Gavin raised one to his eye level, dark curls brushing the cobwebbed ceiling. Suddenly, I was grateful he'd surpassed me in the height department as I frantically ran my fingers through my braid in search of arachnids.
"Looks fine to me," he declared, blowing lightly on the top of the cupcake.
I rolled my eyes, "Oh sure, like that's going to—" Gavin took a giant bite, teeth sinking into frosting and sponge and dirt. "Oh my god, there is no way you just did that."
"Tastes fine too," he shrugged, and promptly took another bite of gargantuan proportions. He finished the cupcake on his third.
I wrinkled my nose, "Ew."
Gavin shot me a frosting smeared grin, "Well they're certainly not as good as the dulce de leche ones, but I wouldn't go that far." He had silver on his nose. Nope. Dirt. He had dirt on his nose.
"You ate dirt," I informed him. He was already shoving another one in his mouth. "And probably bugs."
"Want some?" Gavin smirked, lunging towards my face with the contaminated confection.
I shrieked, dodging him and diving into the pile of pillows in the old reading corner. He dove after me, dust raining down around us. The treehouse groaned beneath our combined movement and weight. I couldn't place when it had happened, but somewhere in the past three years we'd begun to outgrow our little hideout. Not only that, but we'd frequented it less and less.

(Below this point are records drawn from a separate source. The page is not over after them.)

(* ===== verification/PreRecordInv.v ===== *)
(** * Pre-record buffers: accounting and structure

    The invariant of [PreRecord]: the atomic counters of every budget are exactly
    the sums over the reservations alive in the buffers and with replay owners,
    every history is a sequence of GOPs that start with their keyframe, in receive
    order.  Every operation preserves it, under any interleaving with replay
    owners dropping frames. *)

From S2P Require Import Prelude Frame PreRecord.

(** ** Reservations and the counters *)

Definition on_arc (a : Arc) (l : list Reservation) : list Reservation :=
  filter (λ r, r_stream_budget r = a) l.

Definition reservations (fs : list BufferedFrame) : list Reservation := bf_reservation <$> fs.

(** [acct sb gb bs l]: the counters in [bs] are those of the live reservations
    [l], within the limits [sb] per stream and [gb] overall. *)
Record acct (sb gb : Z) (bs : Budgets) (l : list Reservation) : Prop := {
  acct_global :
    global_budget bs = mk_budget (zsum r_bytes l) (vec_len l) gb MAX_GLOBAL_FRAMES;
  acct_stream a b :
    stream_budgets bs !! a = Some b →
    b = mk_budget (zsum r_bytes (on_arc a l)) (vec_len (on_arc a l)) sb MAX_STREAM_FRAMES
    ∧ zsum r_bytes (on_arc a l) ≤ sb ∧ vec_len (on_arc a l) ≤ MAX_STREAM_FRAMES;
  acct_global_bytes : zsum r_bytes l ≤ gb;
  acct_global_frames : vec_len l ≤ MAX_GLOBAL_FRAMES;
  acct_nonneg : Forall (λ r, 0 ≤ r_bytes r) l;
  acct_limits : sb ≤ usize_max ∧ gb ≤ usize_max
}.

Lemma on_arc_cons a r l :
  on_arc a (r :: l) = if bool_decide (r_stream_budget r = a) then r :: on_arc a l else on_arc a l.
Proof. unfold on_arc. rewrite filter_cons. by repeat case_decide; case_bool_decide. Qed.
Lemma on_arc_app a l k : on_arc a (l ++ k) = on_arc a l ++ on_arc a k.
Proof. apply filter_app. Qed.

Lemma zsum_r_bytes_nonneg l : Forall (λ r, 0 ≤ r_bytes r) l → 0 ≤ zsum r_bytes l.
Proof. induction 1; simpl; lia. Qed.
Lemma on_arc_nonneg a l :
  Forall (λ r, 0 ≤ r_bytes r) l → Forall (λ r, 0 ≤ r_bytes r) (on_arc a l).
Proof.
  rewrite !Forall_forall. intros Hl r [_ Hr]%list_elem_of_filter. by apply Hl.
Qed.
Lemma zsum_on_arc_le a l :
  Forall (λ r, 0 ≤ r_bytes r) l → zsum r_bytes (on_arc a l) ≤ zsum r_bytes l.
Proof.
  induction 1 as [|r l Hr _ IH]; [done|]. rewrite on_arc_cons.
  case_bool_decide; simpl; lia.
Qed.

Lemma vec_len_cons {A} (a : A) l : vec_len (a :: l) = vec_len l + 1.
Proof. unfold vec_len. simpl. lia. Qed.
Lemma vec_len_nonneg {A} (l : list A) : 0 ≤ vec_len l.
Proof. unfold vec_len. lia. Qed.
Lemma vec_len_perm {A} (l k : list A) : l ≡ₚ k → vec_len l = vec_len k.
Proof. intros Hp. unfold vec_len. by rewrite (Permutation_length Hp). Qed.

#[export] Instance acct_proper sb gb bs : Proper ((≡ₚ) ==> impl) (acct sb gb bs).
Proof.
  intros l k Hp [Hg Hs Hgb Hgf Hn Hl].
  assert (Hon : ∀ a, on_arc a l ≡ₚ on_arc a k) by (intros a; unfold on_arc; by rewrite Hp).
  split; try done.
  - by rewrite <-(zsum_perm r_bytes _ _ Hp), <-(vec_len_perm _ _ Hp).
  - intros a b Hab.
    rewrite <-(zsum_perm r_bytes _ _ (Hon a)), <-(vec_len_perm _ _ (Hon a)). by apply Hs.
  - by rewrite <-(zsum_perm r_bytes _ _ Hp).
  - by rewrite <-(vec_len_perm _ _ Hp).
  - by rewrite <-Hp.
Qed.

Lemma wrapping_sub_exact a b : 0 ≤ b ≤ a → a ≤ u64_max → wrapping_sub a b = a - b.
Proof. unfold wrapping_sub, u64_max. intros. apply Z.mod_small. lia. Qed.
Lemma wrapping_add_exact a b : 0 ≤ a → 0 ≤ b → a + b ≤ u64_max → wrapping_add a b = a + b.
Proof. unfold wrapping_add, u64_max. intros. apply Z.mod_small. lia. Qed.

(** Giving back the reservation [r] of a counter that counts [r :: l]. *)
Lemma release_exact r l mb mf :
  0 ≤ r_bytes r → Forall (λ r, 0 ≤ r_bytes r) l →
  r_bytes r + zsum r_bytes l ≤ u64_max → vec_len l + 1 ≤ u64_max →
  budget_release (mk_budget (r_bytes r + zsum r_bytes l) (vec_len l + 1) mb mf) (r_bytes r)
  = mk_budget (zsum r_bytes l) (vec_len l) mb mf.
Proof.
  intros Hr Hl Hb Hf. unfold budget_release. simpl.
  pose proof (zsum_r_bytes_nonneg l Hl). pose proof (vec_len_nonneg l).
  rewrite !wrapping_sub_exact by lia. f_equal; lia.
Qed.

Lemma acct_drop_reservation sb gb bs r l :
  acct sb gb bs (r :: l) → acct sb gb (drop_reservation bs r) l.
Proof.
  intros [Hg Hs Hgb Hgf Hn [Hlim1 Hlim2]].
  apply Forall_cons in Hn as [Hr Hn].
  pose proof (zsum_r_bytes_nonneg l Hn). pose proof (vec_len_nonneg l).
  rewrite vec_len_cons in *. rewrite zsum_cons in *.
  unfold drop_reservation. split; simpl; try done; try lia.
  - rewrite Hg. apply release_exact; try done; unfold usize_max, MAX_GLOBAL_FRAMES, u64_max in *; lia.
  - intros a b. rewrite lookup_alter. case_decide as Ha; [subst a|].
    + destruct (stream_budgets bs !! r_stream_budget r) as [b0|] eqn:Hb0; simpl; [|done]. intros [= <-].
      destruct (Hs _ b0 Hb0) as (-> & Hle & Hlf).
      rewrite on_arc_cons, bool_decide_true in Hle, Hlf |- * by done.
      rewrite zsum_cons in Hle. rewrite vec_len_cons in Hlf. rewrite zsum_cons, vec_len_cons.
      split; [|lia]. apply release_exact; auto using on_arc_nonneg;
        unfold usize_max, u64_max, MAX_STREAM_FRAMES in *; lia.
    + intros Hb. destruct (Hs a b Hb) as (-> & Hle & Hlf).
      by rewrite on_arc_cons, bool_decide_false in Hle, Hlf |- * by done.
Qed.

Lemma acct_drop_frames sb gb bs fs l :
  acct sb gb bs (reservations fs ++ l) → acct sb gb (drop_frames bs fs) l.
Proof.
  revert bs. induction fs as [|f fs IH]; intros bs Ha; [done|].
  apply IH. by apply acct_drop_reservation.
Qed.

Lemma budget_fits_spec b bytes :
  budget_fits b bytes = true →
  b_bytes b + bytes ≤ b_max_bytes b ∧ b_bytes b + bytes ≤ usize_max ∧ b_frames b < b_max_frames b.
Proof.
  unfold budget_fits, checked_add. intros [H1 H2]%andb_true_iff.
  destruct (_ <=? _) eqn:He; simpl in H1; reflect_bools; [lia|done].
Qed.

Lemma acct_acquire sb gb bs l a b bytes b1 g1 :
  acct sb gb bs l → 0 ≤ bytes → stream_budgets bs !! a = Some b →
  budget_acquire b bytes = (true, b1) →
  budget_acquire (global_budget bs) bytes = (true, g1) →
  acct sb gb (mk_budgets (<[a := b1]> (stream_budgets bs)) g1) (mk_reservation bytes a :: l).
Proof.
  intros [Hg Hs Hgb Hgf Hn [Hlim1 Hlim2]] Hb Ha Hacq Hgacq.
  destruct (Hs a b Ha) as (-> & Hle & Hlf). rewrite Hg in Hgacq.
  unfold budget_acquire in *.
  destruct (budget_fits _ bytes) eqn:Hf1 in Hacq; simpl in Hacq; [|done].
  destruct (budget_fits _ bytes) eqn:Hf2 in Hgacq; simpl in Hgacq; [|done].
  injection Hacq as <-. injection Hgacq as <-.
  apply budget_fits_spec in Hf1. apply budget_fits_spec in Hf2. simpl in *.
  pose proof (zsum_r_bytes_nonneg l Hn). pose proof (vec_len_nonneg l).
  pose proof (zsum_r_bytes_nonneg _ (on_arc_nonneg a l Hn)).
  pose proof (vec_len_nonneg (on_arc a l)).
  unfold usize_max, u64_max, MAX_GLOBAL_FRAMES, MAX_STREAM_FRAMES in *.
  rewrite !wrapping_add_exact by (unfold u64_max; lia).
  split; simpl; try done; rewrite ?vec_len_cons; try lia.
  - f_equal; lia.
  - intros c d. rewrite lookup_insert. case_decide as Hc.
    + intros [= <-]. subst c.
      rewrite on_arc_cons, bool_decide_true, zsum_cons, vec_len_cons by done. simpl.
      split; [f_equal; lia|unfold MAX_STREAM_FRAMES; lia].
    + intros Hd. destruct (Hs c d Hd) as (-> & ? & ?).
      by rewrite on_arc_cons, bool_decide_false by done.
  - unfold MAX_GLOBAL_FRAMES. lia.
  - by constructor.
Qed.

(** A failed global acquisition gives back the stream reservation exactly. *)
Lemma release_after_acquire sb gb bs l a b bytes b1 :
  acct sb gb bs l → 0 ≤ bytes → stream_budgets bs !! a = Some b →
  budget_acquire b bytes = (true, b1) → budget_release b1 bytes = b.
Proof.
  intros [Hg Hs Hgb Hgf Hn [Hlim1 Hlim2]] Hb Ha Hacq.
  destruct (Hs a b Ha) as (-> & Hle & Hlf). unfold budget_acquire in Hacq.
  destruct (budget_fits _ bytes) eqn:Hf; simpl in Hacq; [|done]. injection Hacq as <-.
  apply budget_fits_spec in Hf. simpl in *.
  pose proof (zsum_r_bytes_nonneg _ (on_arc_nonneg a l Hn)).
  pose proof (vec_len_nonneg (on_arc a l)).
  unfold usize_max, u64_max, MAX_STREAM_FRAMES in *.
  unfold budget_release. simpl. rewrite !wrapping_add_exact by (unfold u64_max; lia).
  rewrite !wrapping_sub_exact by (unfold u64_max; lia). f_equal; lia.
Qed.

(** ** Histories *)

Definition frame_time (b : BufferedFrame) : Z := received_at (bf_frame b).
Definition time_le (a b : BufferedFrame) : Prop := frame_time a ≤ frame_time b.

(** A GOP starts with its keyframe, received at [g_start], and has no other. *)
Definition gop_ok (g : Gop) : Prop :=
  ∃ k rest, g_frames g = k :: rest ∧ is_video_keyframe (bf_frame k) = true
    ∧ frame_time k = g_start g
    ∧ Forall (λ b, is_video_keyframe (bf_frame b) = false) rest.

Record hist_ok (h : StreamHistory) : Prop := {
  ok_gops : Forall gop_ok (h_gops h);
  ok_sorted : StronglySorted time_le (gop_frames (h_gops h));
  ok_last : match h_last_received_at h with
            | None => h_gops h = []
            | Some t => Forall (λ b, frame_time b ≤ t) (gop_frames (h_gops h))
            end;
  ok_open : h_awaiting_keyframe h = false → h_gops h ≠ [];
  ok_frames : Forall (λ b, bf_reservation b = mk_reservation (byte_len (bf_frame b)) (h_budget h))
                (history_frames h)
}.

(** What an eviction may do: move whole GOPs to [h_released] or drop their frames
    [d] with their reservations; nothing else changes but flags and reason. *)
Record shrinks (bs : Budgets) (h : StreamHistory) (bs' : Budgets) (h' : StreamHistory)
    (d : list BufferedFrame) : Prop := {
  sh_budgets : bs' = drop_frames bs d;
  sh_frames : history_frames h ≡ₚ d ++ history_frames h';
  sh_gops : h_gops h' `sublist_of` h_gops h;
  sh_budget : h_budget h' = h_budget h;
  sh_duration : h_duration h' = h_duration h;
  sh_last : h_last_received_at h' = h_last_received_at h;
  sh_continuous : h_continuous h' = h_continuous h;
  sh_open : h_awaiting_keyframe h' = false →
            h_awaiting_keyframe h = false ∧ (h_gops h' = [] → h_gops h = [])
}.

Lemma drop_frames_app bs d1 d2 :
  drop_frames bs (d1 ++ d2) = drop_frames (drop_frames bs d1) d2.
Proof. unfold drop_frames. by rewrite foldl_app. Qed.

Lemma shrinks_refl bs h : shrinks bs h bs h [].
Proof. by split. Qed.

Lemma shrinks_trans bs1 h1 bs2 h2 bs3 h3 d1 d2 :
  shrinks bs1 h1 bs2 h2 d1 → shrinks bs2 h2 bs3 h3 d2 → shrinks bs1 h1 bs3 h3 (d1 ++ d2).
Proof.
  intros [-> Hf1 Hg1 Hb1 Hd1 Hl1 Hc1 Ho1] [-> Hf2 Hg2 Hb2 Hd2 Hl2 Hc2 Ho2].
  split; try congruence.
  - by rewrite drop_frames_app.
  - rewrite Hf1, Hf2. by rewrite app_assoc.
  - by etrans.
  - naive_solver.
Qed.

(** Changing the reason is invisible to all of the above. *)
Lemma shrinks_set_reason bs h r : shrinks bs h bs (set_reason h r) [].
Proof. by split. Qed.

Lemma gop_frames_cons g gs : gop_frames (g :: gs) = g_frames g ++ gop_frames gs.
Proof. done. Qed.
Lemma gop_frames_app gs1 gs2 : gop_frames (gs1 ++ gs2) = gop_frames gs1 ++ gop_frames gs2.
Proof. unfold gop_frames. by rewrite fmap_app, join_app. Qed.
Lemma gop_frames_sublist gs1 gs2 :
  gs1 `sublist_of` gs2 → gop_frames gs1 `sublist_of` gop_frames gs2.
Proof.
  induction 1 as [|g gs1 gs2 _ IH|g gs1 gs2 _ IH]; [done| |]; rewrite !gop_frames_cons.
  - by apply sublist_app.
  - by apply sublist_inserts_l.
Qed.

Lemma shrinks_hist_ok bs h bs' h' d : shrinks bs h bs' h' d → hist_ok h → hist_ok h'.
Proof.
  intros [_ Hf Hg Hb _ Hl _ Ho] [Hok Hs Hlast Hopen Hfr].
  pose proof (gop_frames_sublist _ _ Hg) as Hsub.
  split.
  - by eapply Forall_sublist.
  - by eapply StronglySorted_sublist.
  - rewrite Hl. destruct (h_last_received_at h).
    + by eapply Forall_sublist.
    + rewrite Hlast in Hg. by apply sublist_nil_r in Hg.
  - intros Ha. destruct (Ho Ha) as [Ha' Hnil]. intros Hn. by apply (Hopen Ha'), Hnil.
  - rewrite Hf, Forall_app in Hfr. rewrite Hb. tauto.
Qed.

Lemma evict_oldest_spec bs h present bs' h' :
  evict_oldest bs h = (present, bs', h') →
  (∃ d, shrinks bs h bs' h' d) ∧ h_gops h' = tail (h_gops h)
  ∧ present = bool_decide (h_gops h ≠ []) ∧ (h_gops h' = [] → h_awaiting_keyframe h' = true).
Proof.
  unfold evict_oldest. destruct h as [du bu gs aw di la re co rl].
  destruct gs as [|g gs]; simpl.
  { intros [= <- <- <-]. split; [|done]. by exists []. }
  destruct co; simpl.
  - intros [= <- <- <-]. split.
    + exists []. split; try (by destruct gs); unfold history_frames; simpl.
      * assert (Hp : g_frames g ++ gop_frames gs ++ rl ≡ₚ gop_frames gs ++ rl ++ g_frames g)
          by apply Permutation_app_rot.
        rewrite gop_frames_cons, <-app_assoc. by destruct gs.
      * destruct gs; by apply sublist_cons.
    + by destruct gs.
  - intros [= <- <- <-]. split.
    + exists (g_frames g). split; try (by destruct gs); unfold history_frames; simpl.
      * rewrite gop_frames_cons, <-app_assoc. by destruct gs.
      * destruct gs; by apply sublist_cons.
    + by destruct gs.
Qed.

There was a point in time where we biked to this field every day after school, spent hours holed up inside these four walls. We put Christmas lights up, and hung our artwork on the walls with old gum, a glue stick, and a prayer. There was a bird feeder we always kept well stocked with peanut butter, and a shelf we kept even more well stocked with the junk food our mothers would never let us eat.
We pooled our allowances every weekend and headed to the corner store to buy our weight in snacks. Chocolate covered raisins and salt and vinegar chips for Gavin, trail mix and Oreos for me, and a family size bag of Doritos for the both of us. I hated raisins, and would always make Gavin eat them out of the trail mix.
The rest of the shelves were lined with leaves and sticks and jars of rocks we found outside, plus the entire Harry Potter series, and anything by Shel Silverstein. Our stuffed animals kept watch on the windowsill, looming over our old, moth bitten sleeping bags and the unfinished game of Monopoly. Gavin was always the shoe. I, the top hat.
The rug, which had once been purple (I'd won rock, paper, scissors), was now distinctly brown; a result of muddy shoes and avid puddle jumpers with a penchant for worm hunting.
The Christmas lights hadn't worked since we were in sixth grade, and drooped sadly on the buckling wood.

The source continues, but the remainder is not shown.